中学2年生だったと思う。
あまり生徒から好かれていなかった数学担当の教師が突然に自分の腕時計を指差して
「これはクォーツ時計だ」
と言った。
くうぅぉーつ?
初めて聞く言葉に生徒たちが反応できないでいるのがわかると、教師はおもむろに時計を取り外して手に取って見ていいと言った。

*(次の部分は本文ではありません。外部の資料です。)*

Lemma fold_unchanged {A : Type} (f : R -> A -> R) (l : list A) (s0 : R) :
  (forall x s, x ∈ l -> f s x = s) -> fold_left f l s0 = s0.
Proof.
  revert s0. induction l as [|x l IH]; intros s0 H; [reflexivity|].
  simpl. rewrite (H x) by left. apply IH. intros z s Hz. apply H. by right.
Qed.

Lemma cornerGrid_black (i : nat) : (i < 1023)%nat -> nth i cornerGrid 0 = 0.
Proof.
  intros H. unfold cornerGrid.
  rewrite app_nth1 by (rewrite repeat_length; lia). apply nth_repeat.
Qed.

Lemma cornerGrid_white : nth 1023 cornerGrid 0 = 255.
Proof.
  unfold cornerGrid.
  rewrite app_nth2 by (rewrite repeat_length; lia).
  rewrite repeat_length. reflexivity.
Qed.

(** Only the last pixel contributes to the sums. *)
Lemma corner_applyDCT (u v : nat) :
  Kotlin.applyDCT cornerGrid 32 u v
  = 2 / INR 32
    * (if Nat.eqb u 0 then 1 / sqrt 2 else 1)
    * (if Nat.eqb v 0 then 1 / sqrt 2 else 1)
    * (0 + 255 * cos (INR ((2 * 31 + 1) * u) * PI / INR (2 * 32))
               * cos (INR ((2 * 31 + 1) * v) * PI / INR (2 * 32))).
Proof.
  unfold Kotlin.applyDCT. cbv zeta. f_equal.
  change (seq 0 32) with (seq 0 31 ++ [31%nat]).
  rewrite (fold_left_app _ (seq 0 31) [31%nat]).
  rewrite (fold_unchanged _ (seq 0 31)).
  - cbn [fold_left]. rewrite (fold_left_app _ (seq 0 31) [31%nat]).
    rewrite (fold_zero_terms
               (fun y => nth (31 * 32 + y) cornerGrid 0
                         * cos (INR ((2 * 31 + 1) * u) * PI / INR (2 * 32))
                         * cos (INR ((2 * y + 1) * v) * PI / INR (2 * 32)))
               (seq 0 31)).
    + cbn [fold_left]. change (31 * 32 + 31)%nat with 1023%nat.
      rewrite cornerGrid_white. reflexivity.
    + intros y Hy%elem_of_seq. rewrite cornerGrid_black by lia. ring.
  - intros x s Hx%elem_of_seq. change (seq 0 31 ++ [31%nat]) with (seq 0 32).
    apply (fold_zero_terms
             (fun y => nth (x * 32 + y) cornerGrid 0
                       * cos (INR ((2 * x + 1) * u) * PI / INR (2 * 32))
                       * cos (INR ((2 * y + 1) * v) * PI / INR (2 * 32)))).
    intros y Hy%elem_of_seq. rewrite cornerGrid_black by lia. ring.
Qed.

Lemma web_applyDCT_eq (pixels : list R) (size u v : nat) :
  Web.applyDCT pixels size u v = Kotlin.applyDCT pixels size u v.
Proof. reflexivity. Qed.

Lemma alpha_pos (k : nat) : 0 < (if Nat.eqb k 0 then 1 / sqrt 2 else 1).
Proof.
  destruct (Nat.eqb k 0); [|Lra.lra].
  apply Rdiv_lt_0_compat; [Lra.lra|]. apply sqrt_lt_R0. Lra.lra.
Qed.

(** The coefficients of the corner grid alternate in sign. *)
Lemma corner_sign (u v : nat) :
  (u < 8)%nat -> (v < 8)%nat ->
  if Nat.even (u + v)
  then 0 < Kotlin.applyDCT cornerGrid 32 u v
  else Kotlin.applyDCT cornerGrid 32 u v < 0.
Proof.
  intros Hu Hv. rewrite corner_applyDCT.
  pose proof (corner_cos_sign u Hu) as Hcu.
  pose proof (corner_cos_sign v Hv) as Hcv.
  pose proof (alpha_pos u) as Hau. pose proof (alpha_pos v) as Hav.
  assert (0 < 2 / INR 32) as H32.
  { apply Rdiv_lt_0_compat; [Lra.lra|]. apply lt_0_INR. lia. }
  set (cu := cos (INR ((2 * 31 + 1) * u) * PI / INR (2 * 32))) in *.
  set (cv := cos (INR ((2 * 31 + 1) * v) * PI / INR (2 * 32))) in *.
  set (K := 2 / INR 32 * _ * _).
  assert (0 < K) as HK 
    by (unfold K; apply Rmult_lt_0_compat; [apply Rmult_lt_0_compat|]; assumption).
  rewrite Nat.even_add.
  destruct (Nat.even u), (Nat.even v); cbn [Bool.eqb].
  - apply Rmult_lt_0_compat; [exact HK|]. Lra.nra.
  - assert (255 * cu * cv < 0) by Lra.nra. Lra.nra.
  - assert (255 * cu * cv < 0) by Lra.nra. Lra.nra.
  - apply Rmult_lt_0_compat; [exact HK|]. Lra.nra.
Qed.
End Corner.

Section CornerHash.
Local Open Scope R_scope.

Abbreviation cornerDCT := (Kotlin.applyDCT cornerGrid 32).

Lemma coefficientIndices_range (ij : nat * nat) :
  ij ∈ coefficientIndices -> (fst ij < 8)%nat /\ (snd ij < 8)%nat.
Proof.
  intros H%list_elem_of_In.
  assert (forallb (fun ij => Nat.ltb (fst ij) 8 && Nat.ltb (snd ij) 8)
                  coefficientIndices = true) as Hall by reflexivity.
  rewrite forallb_forall in Hall. specialize (Hall ij H).
  apply andb_prop in Hall as [H1%Nat.ltb_lt H2%Nat.ltb_lt]. by split.
Qed.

先頭の生徒から後ろに回り、隣の列の後方から前方に回る、誰も言葉もなくただ時計を見つめていると教師が
「気を付けて触れよ。高かったんだぞ。先生の月給一ヶ月分より高いんだ」
ようやく高価なものだと実感できて少し教室はざわつき始めた。
窓側に座っていた自分の所にもその高価なものが回ってきた。
CITIZENと書いてあったが、別に普通の時計にしか見えなかった。
生徒たちから戻ってきた時計を大事に腕にはめると教師は得意気に言った。
「これから時計は皆クォーツになるぞ。覚えておけ」
確かに教師の言った通り、それからすぐにクォーツ時計は安価になり、皆クォーツ時計を持つようになった。
だが2つばかり疑問が残る。
クォーツって何だ?
あの教師はすぐに値崩れを起こしたクォーツ時計を見て何を思ったんだろう?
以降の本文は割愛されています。